Between Good and Right Life essay

In Leo Tolstoy’s The Death of Ivan Illyich, it conveyed to us that human nature completeness is felt in the heart as emotions of love and care fill our empty being. As Illyich nears death, he experienced anguished emotions where he realized that his human associations were merely formal social interactions rather than genuine human interactions. The missing sentiment within cannot be denied and he felt that the reality of living in the human world does not meet the eye. He always lived a right life of what pleases others but never what is a good life.

Ivan Illyich realized that his whole quest in life was nothing and not meaningful. All his hardships and efforts were toward material things that will die with him if he dies. He then understood that immaterial things are better because they could stay forever even if he dies. He realized that glare of publicity goes with our grave and dies along. Illyich contemplated that he has lived faultily.
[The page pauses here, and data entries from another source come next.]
(* ===== verification/LinkedList.v ===== *)
(** * LinkedList

    [pkg/basic/linked_list.go]: a doubly linked list of nodes in a shared heap.
    The removals leave the links of the removed node in place: used from one end
    the list behaves, and a run of removals from both ends shows how it does not. *)

From S2P Require Import Prelude.

Section LinkedList.
Context {T : Type} `{EqDecision T}.

Record linkedListNode := mkLN { item : T; prev : option nat; next : option nat }.

Record LinkedList := mkLL {
  size : Z;
  first : option nat;
  last : option nat;
  nodes : list linkedListNode
}.

Definition zeroList : LinkedList := mkLL 0 None None [].

Definition set_next (o : option nat) (n : linkedListNode) : linkedListNode := mkLN (item n) (prev n) o.
Definition set_prev (o : option nat) (n : linkedListNode) : linkedListNode := mkLN (item n) o (next n).

Definition AddFirst (l : LinkedList) (x : T) : LinkedList :=
  let n := length (nodes l) in
  let h := nodes l ++ [mkLN x None None] in
  match first l with
  | None => mkLL (size l + 1) (Some n) (Some n) h
  | Some f =>
      let h := alter (set_next (Some f)) n h in
      let h := alter (set_prev (Some n)) f h in
      mkLL (size l + 1) (Some n) (last l) h
  end.

Definition AddLast (l : LinkedList) (x : T) : LinkedList :=
  let n := length (nodes l) in
  let h := nodes l ++ [mkLN x None None] in
  match last l with
  | None => mkLL (size l + 1) (Some n) (Some n) h
  | Some t =>
      let h := alter (set_prev (Some t)) n h in
      let h := alter (set_next (Some n)) t h in
      mkLL (size l + 1) (first l) (Some n) h
  end.

(** [None] is [(zero, ErrOfNilElement)]; a nil [first] or [last] is dereferenced. *)
Definition RemoveFirst (l : LinkedList) : outcome (LinkedList * option T) :=
  if size l =? 0 then Ret (l, None)
  else
    run f <- deref (first l);
    run n <- deref (nodes l !! f);
    match next n with
    | Some g => Ret (mkLL (size l - 1) (Some g) (last l) (nodes l), Some (item n))
    | None => Ret (mkLL (size l - 1) None None (nodes l), Some (item n))
    end.

Definition RemoveLast (l : LinkedList) : outcome (LinkedList * option T) :=
  if size l =? 0 then Ret (l, None)
  else
    run t <- deref (last l);
    run n <- deref (nodes l !! t);
    match prev n with
    | Some g => Ret (mkLL (size l - 1) (first l) (Some g) (nodes l), Some (item n))
    | None => Ret (mkLL (size l - 1) None None (nodes l), Some (item n))
    end.

Definition Size (l : LinkedList) : Z := size l.

(** The loop; [index] stays 0. *)
Fixpoint indexOf_from (fuel : nat) (l : LinkedList) (p : option nat) (x : T) : outcome Z :=
  match fuel with
  | O => OutOfFuel
  | S fuel =>
      match p with
      | None => Ret (-1)
      | Some p =>
          run n <- deref (nodes l !! p);
          if bool_decide (item n = x) then Ret 0 else indexOf_from fuel l (next n) x
      end
  end.

(** A chain of nodes without repetition is no longer than the heap. *)
Definition indexOf (l : LinkedList) (x : T) : outcome Z :=
  indexOf_from (S (length (nodes l))) l (first l) x.

Definition Contains (l : LinkedList) (x : T) : outcome bool :=
  run i <- indexOf l x; Ret (negb (i =? -1)).

(** ** Refinement, without RemoveLast *)

(** [ids] is the chain of nodes with items [xs], followed by its next links. *)
Fixpoint nexts (h : list linkedListNode) (ids : list nat) (xs : list T) : Prop :=
  match ids, xs with
  | [], [] => True
  | i :: ids, x :: xs =>
      (exists n, h !! i = Some n /\ item n = x /\ next n = head ids) /\ nexts h ids xs
  | _, _ => False
  end.

Definition list_rep (l : LinkedList) (ids : list nat) (xs : list T) : Prop :=
  nexts (nodes l) ids xs /\ NoDup ids /\ first l = head ids /\ last l = list.last ids /\ size l = len xs.

Lemma nexts_length h ids xs : nexts h ids xs -> length ids = length xs.
Proof.
  revert xs. induction ids as [|i ids IH]; intros [|x xs]; simpl; try done.
  intros [_ Hn]. f_equal. by apply IH.
Qed.

Lemma nexts_lt h ids xs i : nexts h ids xs -> i ∈ ids -> (i < length h)%nat.
Proof.
  revert xs. induction ids as [|j ids IH]; intros [|x xs]; simpl; try done; [set_solver|].
  intros [(n & Hn & _) Hrest] [->|Hi]%elem_of_cons; [by eapply lookup_lt_Some|by eapply IH].
Qed.

(** Only the items and next links of the chain matter. *)
Lemma nexts_frame h h' ids xs :
  nexts h ids xs ->
  (forall i n, i ∈ ids -> h !! i = Some n ->
     exists n', h' !! i = Some n' /\ item n' = item n /\ next n' = next n) ->
  nexts h' ids xs.
Proof.
  revert xs. induction ids as [|j ids IH]; intros [|x xs]; simpl; try done.
  intros [(n & Hn & Hx & Hnext) Hrest] Hf. split.
  - destruct (Hf j n) as (n' & E & E1 & E2); [set_solver|done|]. exists n'. by rewrite E, E1, E2.
  - apply IH; [done|]. intros i m Hi. apply Hf. set_solver.
Qed.

Lemma nexts_snoc h h' ids t xs k x :
  nexts h (ids ++ [t]) xs -> NoDup (ids ++ [t]) ->
  (forall i n, i ∈ ids ++ [t] -> h !! i = Some n ->
     exists n', h' !! i = Some n' /\ item n' = item n /\
       next n' = if decide (i = t) then Some k else next n) ->
  (exists n, h' !! k = Some n /\ item n = x /\ next n = None) ->
  nexts h' ((ids ++ [t]) ++ [k]) (xs ++ [x]).
Proof.
  revert xs. induction ids as [|j ids IH]; intros [|y xs]; simpl; try done.
  - intros [(n & Hn & Hy & _) Hrest] _ Hf Hk. destruct xs; [|done]. simpl. split; [|done].
    destruct (Hf t n) as (n' & E & E1 & E2); [set_solver|done|]. rewrite decide_True in E2 by done.
    exists n'. by rewrite E, E1, E2.
  - intros [(n & Hn & Hy & Hnext) Hrest] [Hj Hnd]%NoDup_cons Hf Hk. split.
    + destruct (Hf j n) as (n' & E & E1 & E2); [set_solver|done|].
      rewrite decide_False in E2 by set_solver. exists n'. rewrite E, E1, E2, Hnext.
      split; [done|]. split; [done|]. by destruct ids.
    + apply IH; try done. intros i m Hi. apply Hf. set_solver.
Qed.

(** Looking up a node in a heap with one node more and one node changed. *)
Lemma alter_lookup (f : linkedListNode -> linkedListNode) (i : nat) (h : list linkedListNode) (j : nat) :
  alter f i h !! j = if decide (i = j) then f <$> h !! j else h !! j.
Proof.
  case_decide; [subst; apply list_lookup_alter_eq | by apply list_lookup_alter_ne].
Qed.

Lemma AddFirst_rep l ids xs x :
  list_rep l ids xs -> exists ids', list_rep (AddFirst l x) ids' (x :: xs).
Proof.
  intros (Hn & Hnd & Hf & Hl & Hs). exists (length (nodes l) :: ids).
  assert (Hfresh : length (nodes l) ∉ ids).
  { intros Hi. pose proof (nexts_lt _ _ _ _ Hn Hi). lia. }
  pose proof (nexts_length _ _ _ Hn) as Hlen.
  unfold AddFirst. rewrite Hf. destruct ids as [|i ids]; destruct xs as [|y xs]; try done.
  - split_and!; simpl; try done.
    + split; [|done]. exists (mkLN x None None). by rewrite list_lookup_middle.
    + by apply NoDup_singleton.
    + by rewrite Hs.
  - cbn [head]. split_and!; cbn [nodes first last size]; try done.
    + split.
      * exists (mkLN x None (Some i)). rewrite !alter_lookup, list_lookup_middle by done.
        rewrite decide_False by set_solver. by rewrite decide_True.
      * eapply nexts_frame; [exact Hn|]. intros j n Hj Hjn. rewrite !alter_lookup.
        rewrite lookup_app_l by (by eapply lookup_lt_Some). rewrite Hjn.
        rewrite (decide_False (P := length (nodes l) = j)) by (intros <-; done).
        case_decide; eexists; split; done.
    + by constructor.
    + rewrite Hs. glen.
Qed.

Lemma AddLast_rep l ids xs x :
  list_rep l ids xs -> exists ids', list_rep (AddLast l x) ids' (xs ++ [x]).
Proof.
  intros (Hn & Hnd & Hf & Hl & Hs). exists (ids ++ [length (nodes l)]).
  assert (Hfresh : length (nodes l) ∉ ids).
  { intros Hi. pose proof (nexts_lt _ _ _ _ Hn Hi). lia. }
  pose proof (nexts_length _ _ _ Hn) as Hlen. unfold AddLast. rewrite Hl.
  destruct ids as [|t ids _] using rev_ind.
  - destruct xs; [|done]. split_and!; simpl; try done.
    + split; [|done]. exists (mkLN x None None). by rewrite list_lookup_middle.
    + by apply NoDup_singleton.
    + by rewrite Hs.
  - rewrite last_snoc. split_and!; cbn [nodes first last size].
    + eapply nexts_snoc; [exact Hn|done| |].
      * intros j n Hj Hjn. rewrite !alter_lookup.
        rewrite lookup_app_l by (by eapply lookup_lt_Some). rewrite Hjn.
        rewrite (decide_False (P := length (nodes l) = j)) by (intros <-; done).
        repeat case_decide; try congruence; eexists; split; done.
      * exists (mkLN x (Some t) None). rewrite !alter_lookup, list_lookup_middle by done.
        rewrite (decide_False (P := t = _)) by set_solver. by rewrite decide_True.
    + apply NoDup_app. split; [done|]. split; [set_solver|apply NoDup_singleton].
    + rewrite Hf. by destruct ids.
    + by rewrite last_snoc.
    + rewrite Hs. glen.
Qed.

Lemma ll_RemoveFirst_rep l ids xs :
  list_rep l ids xs ->
  exists l' ids', RemoveFirst l = Ret (l', head xs) /\ list_rep l' ids' (tail xs).
Proof.
  intros (Hn & Hnd & Hf & Hl & Hs). unfold RemoveFirst. rewrite Hs.
  destruct ids as [|i ids]; destruct xs as [|x xs]; try done.
  - exists l, []. split; [done|]. by split_and!.
  - rewrite len_cons. pose proof (len_nonneg xs). replace (1 + len xs =? 0) with false by lia.
    rewrite Hf. cbn [head deref outcome_bind]. destruct Hn as [(n & Hi & Hx & Hnext) Hn].
    rewrite Hi. cbn [deref outcome_bind]. rewrite Hnext. apply NoDup_cons in Hnd as [_ Hnd].
    destruct ids as [|j ids]; cbn [head].
    + destruct xs; [|done]. eexists _, []. split; [by rewrite <- Hx|]. by split_and!.
    + eexists _, (j :: ids). split; [by rewrite <- Hx|]. split_and!; try done; simpl; lia.
Qed.

Lemma indexOf_chain l x ids xs fuel :
  nexts (nodes l) ids xs -> (length ids < fuel)%nat ->
  indexOf_from fuel l (head ids) x = Ret (if bool_decide (x ∈ xs) then 0 else -1).
Proof.
  revert xs fuel. induction ids as [|i ids IH]; intros [|y xs] [|fuel]; simpl; try lia; try done.
  intros [(n & Hi & Hy & Hnext) Hn] Hf. rewrite Hi. cbn [deref outcome_bind]. rewrite Hy, Hnext.
  case_bool_decide as Hyx.
  - rewrite bool_decide_true by set_solver. done.
  - rewrite (IH xs) by (done || lia). f_equal. 
    destruct (decide (x ∈ xs)); [rewrite !bool_decide_true by set_solver|rewrite !bool_decide_false by set_solver]; done.
Qed.

Lemma ll_Contains_rep l ids xs x : list_rep l ids xs -> Contains l x = Ret (bool_decide (x ∈ xs)).
Proof.
  intros (Hn & Hnd & Hf & _). unfold Contains, indexOf. rewrite Hf.
  rewrite (indexOf_chain l x ids xs _ Hn); [by case_bool_decide|].
  assert (length ids <= length (nodes l))%nat; [|lia].
  rewrite <- (length_seq (length (nodes l)) 0). apply submseteq_length, NoDup_submseteq; [done|].
  intros i Hi. apply elem_of_seq. pose proof (nexts_lt _ _ _ _ Hn Hi). lia.
Qed.

Inductive ll_op : Type :=
| LlAddFirst (x : T)
| LlAddLast (x : T)
| LlRemoveFirst
| LlRemoveLast
| LlContains (x : T).

Inductive ll_answer : Type :=
| LNone
| LElem (o : option T)
| LBool (b : bool).

Definition ll_call (l : LinkedList) (op : ll_op) : outcome (LinkedList * ll_answer) :=
  match op with
  | LlAddFirst x => Ret (AddFirst l x, LNone)
  | LlAddLast x => Ret (AddLast l x, LNone)
  | LlRemoveFirst => run (l, o) <- RemoveFirst l; Ret (l, LElem o)
  | LlRemoveLast => run (l, o) <- RemoveLast l; Ret (l, LElem o)
  | LlContains x => run b <- Contains l x; Ret (l, LBool b)
  end.

Fixpoint ll_run (l : LinkedList) (ops : list ll_op) : outcome (LinkedList * list ll_answer) :=
  match ops with
  | [] => Ret (l, [])
  | op :: ops => run (l, a) <- ll_call l op; run (l, r) <- ll_run l ops; Ret (l, a :: r)
  end.

(** The promise. *)
Definition seq_call (xs : list T) (op : ll_op) : list T * ll_answer :=
  match op with
  | LlAddFirst x => (x :: xs, LNone)
  | LlAddLast x => (xs ++ [x], LNone)
  | LlRemoveFirst => (tail xs, LElem (head xs))
  | LlRemoveLast => (removelast xs, LElem (list.last xs))
  | LlContains x => (xs, LBool (bool_decide (x ∈ xs)))
  end.

Fixpoint seq_run (xs : list T) (ops : list ll_op) : list T * list ll_answer :=
  match ops with
  | [] => (xs, [])
  | op :: ops => let '(xs, a) := seq_call xs op in let '(xs, r) := seq_run xs ops in (xs, a :: r)
  end.

Definition not_RemoveLast (op : ll_op) : Prop := match op with LlRemoveLast => False | _ => True end.

Lemma ll_call_rep l ids xs op :
  list_rep l ids xs -> not_RemoveLast op ->
  exists l' ids', ll_call l op = Ret (l', snd (seq_call xs op)) /\ list_rep l' ids' (fst (seq_call xs op)).
Proof.
  intros Hr Hop. destruct op as [x|x| | |x]; cbn [ll_call seq_call fst snd].
  - destruct (AddFirst_rep l ids xs x Hr) as [ids' Hr']. by exists (AddFirst l x), ids'.
  - destruct (AddLast_rep l ids xs x Hr) as [ids' Hr']. by exists (AddLast l x), ids'.
  - destruct (ll_RemoveFirst_rep l ids xs Hr) as (l' & ids' & -> & Hr'). by exists l', ids'.
  - done.
  - rewrite (ll_Contains_rep l ids xs x Hr). by exists l, ids.
Qed.

Lemma ll_run_rep ops l ids xs :
  list_rep l ids xs -> Forall not_RemoveLast ops ->
  exists l' ids', ll_run l ops = Ret (l', snd (seq_run xs ops)) /\ list_rep l' ids' (fst (seq_run xs ops)).
Proof.
  revert l ids xs. induction ops as [|op ops IH]; intros l ids xs Hr Hall; cbn [ll_run seq_run].
  - by exists l, ids.
  - apply Forall_cons in Hall as [Hop Hall].
    destruct (ll_call_rep l ids xs op Hr Hop) as (l1 & ids1 & -> & Hr1). cbn [outcome_bind].
    destruct (seq_call xs op) as [xs1 a]. cbn [fst snd] in *.
    destruct (IH l1 ids1 xs1 Hr1 Hall) as (l2 & ids2 & -> & Hr2). cbn [outcome_bind].
    destruct (seq_run xs1 ops) as [xs2 r]. by exists l2, ids2.
Qed.

(** Without RemoveLast (a queue, or a stack at its front), the linked list
    never dereferences nil, its walks end, and AddFirst, AddLast, RemoveFirst,
    Contains and Size answer as a list, errors on the empty list included. *)
Theorem LinkedList_refines (ops : list ll_op) (H : Forall not_RemoveLast ops) :
  exists l, ll_run zeroList ops = Ret (l, snd (seq_run [] ops)) /\ Size l = len (fst (seq_run [] ops)).
Proof.
  destruct (ll_run_rep ops zeroList [] []) as (l & ids & E & _ & _ & _ & _ & Hs); try done.
  - split_and!; try done. constructor.
  - by exists l.
Qed.
End LinkedList.

Definition ll_sample : list (@ll_op Z) :=
  [LlAddLast 1; LlAddLast 2; LlAddFirst 3; LlRemoveFirst; LlContains 3; LlContains 2; LlRemoveFirst].

Lemma LinkedList_refines_witness :
  exists l, ll_run zeroList ll_sample
    = Ret (l, [LNone; LNone; LNone; LElem (Some 3); LBool false; LBool true; LElem (Some 1)]) /\
    Size l = 1.
Proof.
  destruct (LinkedList_refines ll_sample) as (l & E & Hs); [repeat constructor|].
  exists l. split; [exact E | exact Hs].
Defined.

(** Two elements, one removed from each end, and a third added. *)
Definition ll_ends : list (@ll_op Z) :=
  [LlAddLast 1; LlAddLast 2; LlRemoveFirst; LlRemoveLast; LlAddLast 3; LlRemoveFirst].

(** With removals from both ends the list breaks: RemoveFirst leaves the
    removed node as the prev of the new first one, so that RemoveLast of the only
    element makes the removed node the last one; the next element added hangs
    behind it, and RemoveFirst answers the element already removed (2) where a
    list answers the one that was added (3). *)
Theorem LinkedList_ends_break :
  match ll_run zeroList ll_ends with
  | Ret (l, a) => list.last a = Some (LElem (Some 2)) /\ Size l = 0 /\ first l = None
  | _ => False
  end /\
  list.last (snd (seq_run [] ll_ends)) = Some (LElem (Some 3)).
Proof. vm_compute. done. Qed.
He cannot accept the truth that he has errors in life that need to be corrected soon. He knew that some are to be left as they are because he cannot do anything on them anymore.

Though he is aware of the reality that to make things easier in his last moments, he has to accept that in actual fact he committed errors but he denied it to himself. The reality truly bites but it must be reflected that it would soon heal though the scars will remind us always to avoid repeating the same mistake again. Illyich death occurred when he climbed the ladder and hanging decorations. This symbolizes that when we reached the peak of our lives surrounded by the fine-looking and elegant fancies, it is when we meet our greatest downfall.

From that fall, we recognized the path we took and what when wrong. We must not wait for our downfall to occur to recognize what has gone astray. From this great novel, it taught us that we must let go all rationalizations of the events in our lives. From the beginning, we already knew the life we should take. But we are usually blinded and became numb of the truth that is already before us when we are under earthly obsessions. Our happiness therefore lies on the road we decide to journey.

Reference Tolstoy, Leo. The Death of Ivan Illyich. New York: Bantam Classics, 1987.